Voilà. On vient de passer d'une fonctionnalité d'export et de segmentation à un problème business réel avec un enjeu personnel concret. Ce n'est plus une liste de courses : c'est critique.

Un SE qui s'arrête à la liste de besoins fait de la prise de commande. Un SE qui creuse jusqu'à la question fait de la discovery. La différence se voit sur le win rate à la fin de chaque quarter.

J'ai pas mal réfléchi à plusieurs façons de poser la question sans braquer le prospect. La question directe fonctionne dans certains contextes mais elle ne fonctionne pas partout. J'ai trouvé trois façons de l'amener naturellement.

  1. La projection temporelle à deux ou trois ans

« Imaginons qu'on se retrouve dans deux ans sans avoir rien changé à la situation actuelle. Comment vous décririez l'état des choses ? »

Cette formulation projette le prospect dans un futur imaginaire assez proche mais où l'inaction a eu le temps de produire ses effets. Elle laisse l'interlocuteur construire lui-même le scénario catastrophe, et en général, les scénarios qu'on construit soi-même sont toujours plus convaincants que ceux qu'on nous présente sur un slide.

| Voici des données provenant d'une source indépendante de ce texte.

Lemma dict_get_None_keys {V} k (d : list (string * V)) :
  dict_get k d = None -> k ∉ map fst d.
Proof.
  induction d as [|[k0 v] d IH]; simpl; intros H.
  - apply not_elem_of_nil.
  - destruct (String.eqb k k0) eqn:E; [done|].
    apply String.eqb_neq in E. rewrite not_elem_of_cons. auto.
Qed.

Lemma hash_append_NoDup k n h : NoDup (map fst h) -> NoDup (map fst (hash_append k n h)).
Proof.
  intros Hnd. destruct (hash_append_keys k n h) as [->|[Hk ->]]; [done|].
  apply NoDup_app. split; [done|]. split.
  - intros x Hx ->%list_elem_of_singleton.
    by apply (dict_get_None_keys _ _ Hk).
  - apply NoDup_singleton.
Qed.

Lemma grouping_of_snoc sc seen n k :
  grouping_of sc (seen ++ [n]) k =
    if has_asset_key sc k n
    then Some (List.filter (has_asset_key sc k) seen ++ [n])
    else grouping_of sc seen k.
Proof.
  unfold grouping_of. rewrite List.filter_app. simpl.
  destruct (has_asset_key sc k n).
  - by destruct (List.filter _ seen).
  - by rewrite app_nil_r.
Qed.

Lemma create_asset_id_hash_loop_spec sc nodes : forall seen h,
  NoDup (map fst h) ->
  (forall k, dict_get k h = grouping_of sc seen k) ->
  exists h',
    create_asset_id_hash_loop sc nodes h = Ok h'
    /\ NoDup (map fst h')
    /\ forall k, dict_get k h' = grouping_of sc (seen ++ nodes) k.
Proof.
  induction nodes as [|n nodes IH]; intros seen h Hnd Hh; simpl.
  - exists h. by rewrite app_nil_r.
  - replace (seen ++ n :: nodes) with ((seen ++ [n]) ++ nodes)
      by (by rewrite <- app_assoc).
    destruct (get_id sc n) as [value|] eqn:Hid.
    + destruct (split_on_head ":" value) as [rest ->]. simpl.
      apply IH; [by apply hash_append_NoDup|].
      intros k. rewrite dict_get_hash_append, grouping_of_snoc.
      unfold has_asset_key, asset_key. rewrite Hid.
      rewrite (String.eqb_sym (before_first _ _) k).
      destruct (String.eqb k _) eqn:E; [|apply Hh].
      apply String.eqb_eq in E. subst k. rewrite Hh. unfold grouping_of.
      by destruct (List.filter _ seen).
    + apply IH; [done|].
      intros k. rewrite grouping_of_snoc.
      unfold has_asset_key, asset_key. rewrite Hid. apply Hh.
Qed.

(** C1. For every list of nodes [create_asset_id_hash] returns a dictionary
    with pairwise distinct keys in which looking up a key [k] yields exactly
    the nodes, in input order, whose identifier is present and whose
    identifier up to the first colon is [k]; a key with no such node is
    absent, so nodes without identifier contribute no key. The prefix used
    as key contains no colon and is followed in the identifier by nothing
    or by a colon. *)
Theorem create_asset_id_hash_groups (sc : scene) (nodes : list node) :
  (exists h,
      create_asset_id_hash sc (Some nodes) = Ok h
      /\ NoDup (map fst h)
      /\ forall k, dict_get k h =
                   match List.filter (has_asset_key sc k) nodes with
                   | [] => None
                   | ns => Some ns
                   end)
  /\ (forall n value, get_id sc n = Some value ->
        exists key rest,
          asset_key sc n = Some key
          /\ value = key +:+ rest
          /\ str_mem ":" key = false
          /\ (rest = EmptyString \/ exists r, rest = String ":" r)).
Proof.
  split.
  - destruct (create_asset_id_hash_loop_spec sc nodes [] [])
      as (h & Hrun & Hnd & Hget); [apply NoDup_nil_2|done|].
    exists h. split; [done|]. split; [done|]. apply Hget.
  - intros n value Hid.
    destruct (before_first_prefix ":" value) as (rest & H1 & H2 & H3).
    exists (before_first ":" value), rest.
    unfold asset_key. rewrite Hid. done.
Qed.

(** ** The database model *)

Section SortFacts.
Variable av : avalon.
Variable key : string.
Hypothesis Hord : total_preorder (value_leb av).

Let le (a b : document) : Prop :=
  value_leb av (field_or_null key a) (field_or_null key b) = true.

Lemma insert_desc_In d sorted x :
  In x (insert_desc av key d sorted) <-> x = d \/ In x sorted.
Proof.
  induction sorted as [|d' rest IH]; simpl.
  - intuition.
  - destruct (value_leb av _ _); simpl; rewrite ?IH; intuition.
Qed.

Lemma insert_desc_head_is_max d sorted :
  head_is_max av key sorted -> head_is_max av key (insert_desc av key d sorted).
Proof.
  destruct Hord as [Htot Htrans].
  destruct sorted as [|h rest]; simpl.
  - intros _ x [->|[]]. unfold le. by destruct (Htot (field_or_null key x) (field_or_null key x)).
  - intros Hmax. destruct (value_leb av _ _) eqn:E; simpl.
    + intros x [->|Hx]; [by apply Hmax; left|].
      apply insert_desc_In in Hx as [->|Hx]; [done|].
      apply Hmax. by right.
    + assert (le h d) as Hhd.
      { unfold le. destruct (Htot (field_or_null key h) (field_or_null key d)); congruence. }
      intros x [->|Hx].
      * unfold le. by destruct (Htot (field_or_null key x) (field_or_null key x)).
      * unfold le in *. eapply Htrans; [|exact Hhd]. by apply Hmax.
Qed.

Lemma sort_desc_spec ds :
  head_is_max av key (sort_desc av key ds)
  /\ forall x, In x (sort_desc av key ds) <-> In x ds.
Proof.
  unfold sort_desc.
  assert (forall acc, head_is_max av key acc ->
            head_is_max av key (fold_left (fun acc d => insert_desc av key d acc) ds acc)
            /\ forall x, In x (fold_left (fun acc d => insert_desc av key d acc) ds acc)
                         <-> In x acc \/ In x ds) as H.
  { induction ds as [|d ds IH]; intros acc Hacc; simpl.
    - intuition.
    - destruct (IH (insert_desc av key d acc)) as [H1 H2];
        [by apply insert_desc_head_is_max|].
      split; [done|]. intros x. rewrite H2, insert_desc_In. intuition. }
  destruct (H []) as [H1 H2]; [done|]. split; [done|].
  intros x. rewrite H2. simpl. intuition.
Qed.
End SortFacts.

Lemma find_one_version_highest av subset_id :
  total_preorder (value_leb av) ->
  highest_named_version av subset_id
    (doc_value (find_one av [("type", PStr "version"); ("parent", subset_id)]
                  ["name"; "parent"] (Some "name"))).
Proof.
  intros Hord. unfold find_one.
  destruct (sort_desc_spec av "name" Hord
              (List.filter (doc_matches [("type", PStr "version"); ("parent", subset_id)])
                 (documents av))) as [Hmax Hin].
  destruct (sort_desc av "name" _) as [|d rest] eqn:E; simpl.
  - left. split; [done|]. intros d Hd.
    destruct (version_under subset_id d) eqn:Hv; [|done].
    exfalso. apply (proj2 (Hin d)). apply filter_In. by split.
  - right. exists d.
    assert (In d (d :: rest)) as Hd by (by left).
    apply Hin in Hd. apply filter_In in Hd as [Hd1 Hd2].
    split; [done|]. split; [done|]. split; [done|].
    intros d' Hd' Hv'. apply Hmax. apply Hin. apply filter_In. by split.
Qed.

(** ** Running the monad *)

Ltac mrun :=
  repeat (cbn [bind lift ret raise fst snd] in * ||
          unfold bind, lift, ret, raise in * ).

Lemma fetch_looks_loop_spec av asset_name subsets : forall acc w,
  total_preorder (value_leb av) ->
  Forall (fun s => exists sid sname,
              getitem s "_id" = Ok sid /\ getitem s "name" = Ok sname) subsets ->
  exists looks,
    fetch_looks_loop av asset_name subsets acc w = (Ok (acc ++ looks), w)
    /\ Forall2 (fun subset look =>
                  exists sid sname v,
                    getitem subset "_id" = Ok sid
                    /\ getitem subset "name" = Ok sname
                    /\ look = PDict [("asset_name", asset_name);
                                     ("subset", sname);
                                     ("version", v)]
                    /\ highest_named_version av sid v) subsets looks.
Proof.
  intros acc w Hord Hall. revert acc w.
  induction Hall as [|s subsets (sid & sname & Hsid & Hsname) _ IH]; intros acc w.
  - exists []. simpl. rewrite app_nil_r. split; [done|constructor].
  - simpl. unfold fetch_looks_step, bind, lift, ret. rewrite Hsid, Hsname.
    destruct (IH (acc ++ [PDict [("asset_name", asset_name); ("subset", sname);
        ("version", doc_value (find_one av [("type", PStr "version"); ("parent", sid)]
                                 ["name"; "parent"] (Some "name")))]]) w)
      as (looks & Hrun & Hlooks).
    eexists (_ :: looks). rewrite <- app_assoc in Hrun. split; [exact Hrun|].
    constructor; [|done].
    eexists sid, sname, _. split; [done|]. split; [done|]. split; [reflexivity|].
    by apply find_one_version_highest.
Qed.

(** C2. For an asset document with a name and an id whose look subsets each
    carry an id and a name, [fetch_looks] returns, without any effect, one
    record per subset in the order the subsets are listed; each record
    carries the asset's name, the subset's name and a version that is null
    when no version document lies under the subset and otherwise the
    projection of a version document under the subset whose name is highest
    in the database's ordering. *)
Theorem fetch_looks_one_record_per_subset
  (av : avalon) (asset asset_name asset_id : pyval) (w : world) :
  total_preorder (value_leb av) ->
  getitem asset "name" = Ok asset_name ->
  getitem asset "_id" = Ok asset_id ->
  Forall (fun s => exists sid sname,
              getitem s "_id" = Ok sid /\ getitem s "name" = Ok sname)
         (list_looks av asset_id) ->
  exists looks,
    fetch_looks av asset w = (Ok looks, w)
    /\ Forall2 (fun subset look =>
                  exists sid sname v,
                    getitem subset "_id" = Ok sid
                    /\ getitem subset "name" = Ok sname
                    /\ look = PDict [("asset_name", asset_name);
                                     ("subset", sname);
                                     ("version", v)]
                    /\ highest_named_version av sid v)
               (list_looks av asset_id) looks.
Proof.
  intros Hord Hname Hid Hsubs.
  unfold fetch_looks, bind, lift. rewrite Hname, Hid.
  destruct (fetch_looks_loop_spec av asset_name (list_looks av asset_id) [] w Hord Hsubs)
    as (looks & Hrun & Hlooks).
  exists looks. by split.
Qed.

Ce qui est remarquable avec cette approche, c'est que les problèmes que le prospect se force à voir sont souvent des problèmes qu'il n'avait pas encore formulés à l'horizon des prochains mois ! Des situations qui passent de « gênantes » à « ingérables » avec le temps et qui deviennent des cauchemars si on ne les adresse pas. Le futur a cette qualité particulière de rendre les problèmes beaucoup plus concrets que le présent.

  1. L'ancrage sur les tendances sectorielles

« Dans votre secteur, on voit de plus en plus cette tendance (X) se produire. Si vous n'adressez pas cela (Y) maintenant, comment vous vous positionnez par rapport à ça dans dix-huit mois ? »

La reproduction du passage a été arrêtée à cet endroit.